Since the 2009 global financial crisis, the industry had stepped up efforts in increasing asset utilisation through consolidation, fleet retirement and behaviourial change.
Since then, “the global economy hasn’t been doing very well, but the airline industry has been improving its financial core, and that’s what you’re seeing here”, said Mr Pearce.
Taken together, the fall in oil prices and airlines’ restructuring will help to improve returns on invested capital (ROIC), or how efficient a company can sweat its capital to generate returns, in 2016. Equity investors can thus expect to be better rewarded this year with ROIC reaching 9.4 per cent, above the weighted average cost of capital (WACC) at 6.7 per cent. This is better than last year’s ROIC of 9.3 per cent and WACC of 6.9 per cent.
The industry is thus expected to generate US$5.8 billion of value for investors this year on an invested capital of almost US$600 billion.
But the situation will not last. Iata sees 2017’s ROIC falling to 7.9 per cent and WACC climbing back to 6.9 per cent – even as it puts global GDP growth at a faster 2.5 per cent. This is due to expected increases in fuel costs. Iata forecasts Brent oil prices of US$55 per barrel, or a rise of over US$10 per barrel from this year. Airlines’ fuel bill will thus rise to US$129 billion, which represents about 18.7 per cent of average operating costs.
Other political, economic and security risks are also expected to cloud the industry next year. How the industry reacts to such risks will have implications on global trade, Iata said in its report.

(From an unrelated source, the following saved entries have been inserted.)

Lemma sat_add_val a b : cval (sat_add a b) = N.min (cval a + b) u64_max.
Proof. apply clamp64_val. Qed.

Lemma sat_sub_val a b : cval (sat_sub a b) = (cval a - b)%N.
Proof.
  unfold sat_sub. rewrite clamp64_val. pose proof (u64_bound a). unfold u64_max. lia.
Qed.

Lemma u64_le_max (a : u64) : (cval a <= u64_max)%N.
Proof. pose proof (u64_bound a). unfold u64_max. lia. Qed.

(** Arithmetic goals about [u64] values: unfold the saturating operations, bring in
    the range of every [u64] in sight, and call [lia]. *)
Ltac u64_lia :=
  rewrite ?sat_add_val, ?sat_sub_val, ?clamp64_val in *;
  repeat match goal with
  | a : u64 |- _ =>
      lazymatch goal with
      | _ : (cval a <= u64_max)%N |- _ => fail
      | _ => pose proof (u64_le_max a)
      end
  end;
  unfold u64_max in *; lia.

(** * Bytes and byte arrays *)

Abbreviation bytes := (list byte).

#[export] Instance byte_eq_dec : EqDecision byte := Byte.byte_eq_dec.

Definition byte_of_N (n : N) : byte := default x00 (Byte.of_N (n mod 256)).

Lemma byte_to_of_N n : Byte.to_N (byte_of_N n) = (n mod 256)%N.
Proof.
  unfold byte_of_N. destruct (Byte.of_N (n mod 256)) as [b|] eqn:E; cbn.
  - by apply Byte.to_of_N in E.
  - apply Byte.of_N_None_iff in E. pose proof (N.mod_lt n 256 ltac:(done)). lia.
Qed.

Lemma byte_of_to_N b : byte_of_N (Byte.to_N b) = b.
Proof.
  unfold byte_of_N. rewrite N.mod_small.
  - by rewrite Byte.of_to_N.
  - pose proof (Byte.to_N_bounded b). lia.
Qed.

#[export] Instance byte_to_N_inj : Inj (=) (=) Byte.to_N.
Proof. intros a b H. by rewrite <-(byte_of_to_N a), H, byte_of_to_N. Qed.

#[export] Instance byte_countable : Countable byte.
Proof. apply (inj_countable' Byte.to_N byte_of_N byte_of_to_N). Defined.

Lemma byte_bound b : (Byte.to_N b < 256)%N.
Proof. pose proof (Byte.to_N_bounded b). lia. Qed.

(** [[u8; n]]. *)
Abbreviation arr n := (checked (λ l : bytes, Nat.eqb (length l) n)).

(** [Vec<u8>::try_into::<[u8; n]>()]. *)
Definition try_into (n : nat) (l : bytes) : option (arr n) := check _ l.

Lemma arr_length {n} (a : arr n) : length (cval a) = n.
Proof. apply Nat.eqb_eq, (cok a). Qed.

Lemma try_into_cval {n} (a : arr n) : try_into n (cval a) = Some a.
Proof. apply check_cval. Qed.

Lemma repeat_arr_ok n (b : byte) : Nat.eqb (length (replicate n b)) n = true.
Proof. rewrite length_replicate. apply Nat.eqb_refl. Qed.

(** [[b; n]]. *)
Definition fill (n : nat) (b : byte) : arr n := mkChecked (replicate n b) (repeat_arr_ok n b).

(** * Lexicographic order

    [Ord] of slices of unsigned integers: [[u8]] (the 32-byte newtypes delegate to
    it), [str] (its UTF-8 bytes) and [Iterator::cmp] on UTF-16 units. *)
Fixpoint lex_compare (a b : list N) : comparison :=
  match a, b with
  | [], [] => Eq
  | [], _ :: _ => Lt
  | _ :: _, [] => Gt
  | x :: a', y :: b' =>
      match N.compare x y with
      | Eq => lex_compare a' b'
      | c => c
      end
  end.

Definition lex_leb (a b : list N) : bool :=
  match lex_compare a b with Gt => false | _ => true end.

Definition lex_ltb (a b : list N) : bool :=
  match lex_compare a b with Lt => true | _ => false end.

Lemma lex_compare_eq a b : lex_compare a b = Eq ↔ a = b.
Proof.
  revert b. induction a as [|x a IH]; intros [|y b]; cbn; try done.
  destruct (N.compare_spec x y) as [->|H|H]; rewrite ?IH; split; try done; try congruence.
  all: intros [= -> ->]; lia.
Qed.

Lemma lex_compare_antisym a b : lex_compare b a = CompOpp (lex_compare a b).
Proof.
  revert b. induction a as [|x a IH]; intros [|y b]; cbn; try done.
  rewrite N.compare_antisym. destruct (N.compare x y); cbn; auto.
Qed.

Lemma lex_leb_total a b : lex_leb a b = true ∨ lex_leb b a = true.
Proof.
  unfold lex_leb. rewrite (lex_compare_antisym a b). destruct (lex_compare a b); auto.
Qed.

Lemma lex_leb_antisym a b : lex_leb a b = true → lex_leb b a = true → a = b.
Proof.
  unfold lex_leb. rewrite (lex_compare_antisym a b).
  destruct (lex_compare a b) eqn:E; cbn; try done. by apply lex_compare_eq in E.
Qed.

Lemma lex_ltb_leb a b : lex_ltb a b = negb (lex_leb b a).
Proof.
  unfold lex_ltb, lex_leb. rewrite (lex_compare_antisym a b).
  by destruct (lex_compare a b).
Qed.

Lemma lex_leb_trans a b c : lex_leb a b = true → lex_leb b c = true → lex_leb a c = true.
Proof.
  unfold lex_leb. revert b c. induction a as [|x a IH]; intros [|y b] [|z c]; cbn; try done.
  destruct (N.compare_spec x y), (N.compare_spec y z), (N.compare_spec x z); subst;
    try done; try lia; eauto.
Qed.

For one, airfreight has an outsized influence on global trade. A 2014 estimate puts the volume of goods transported by airlines at about one per cent of world trade, but their total value is around 35 per cent as there is increasing demand for pharmaceutical and precision engineering products to be delivered in the shortest amount of time.
In terms of job creation, Iata estimates 67.7 million for 2016 , a 4.6 per cent increase from 2015. There will be 3.4 per cent more next year, totalling 69.7 million.
Air travel is also beneficial to tourism and economic development worldwide, Iata said. The number of unique city pairs worldwide, defined as jets and turboprops larger than 20 seats and flying at least once a week between two destinations, will break the 18,000 mark for the first time, a 92 per cent rise from a decade ago.
But even as the industry is expected to expand more next year on the back of stronger global GDP growth, Mr de Juniac expressed his worry at a stronger “protectionist rhetoric”, underscored by the United Kingdom’s vote to exit the European Union, and real-estate mogul Donald Trump emerging victorious in the US presidential elections.
There is thus a need for governments to keep in mind the “unique and special” contributions aviation has to the global economy.
Governments will have to take a long-term view in terms of aviation policies, infrastructure and keeping borders open in order to support economic growth, said Mr de Juniac.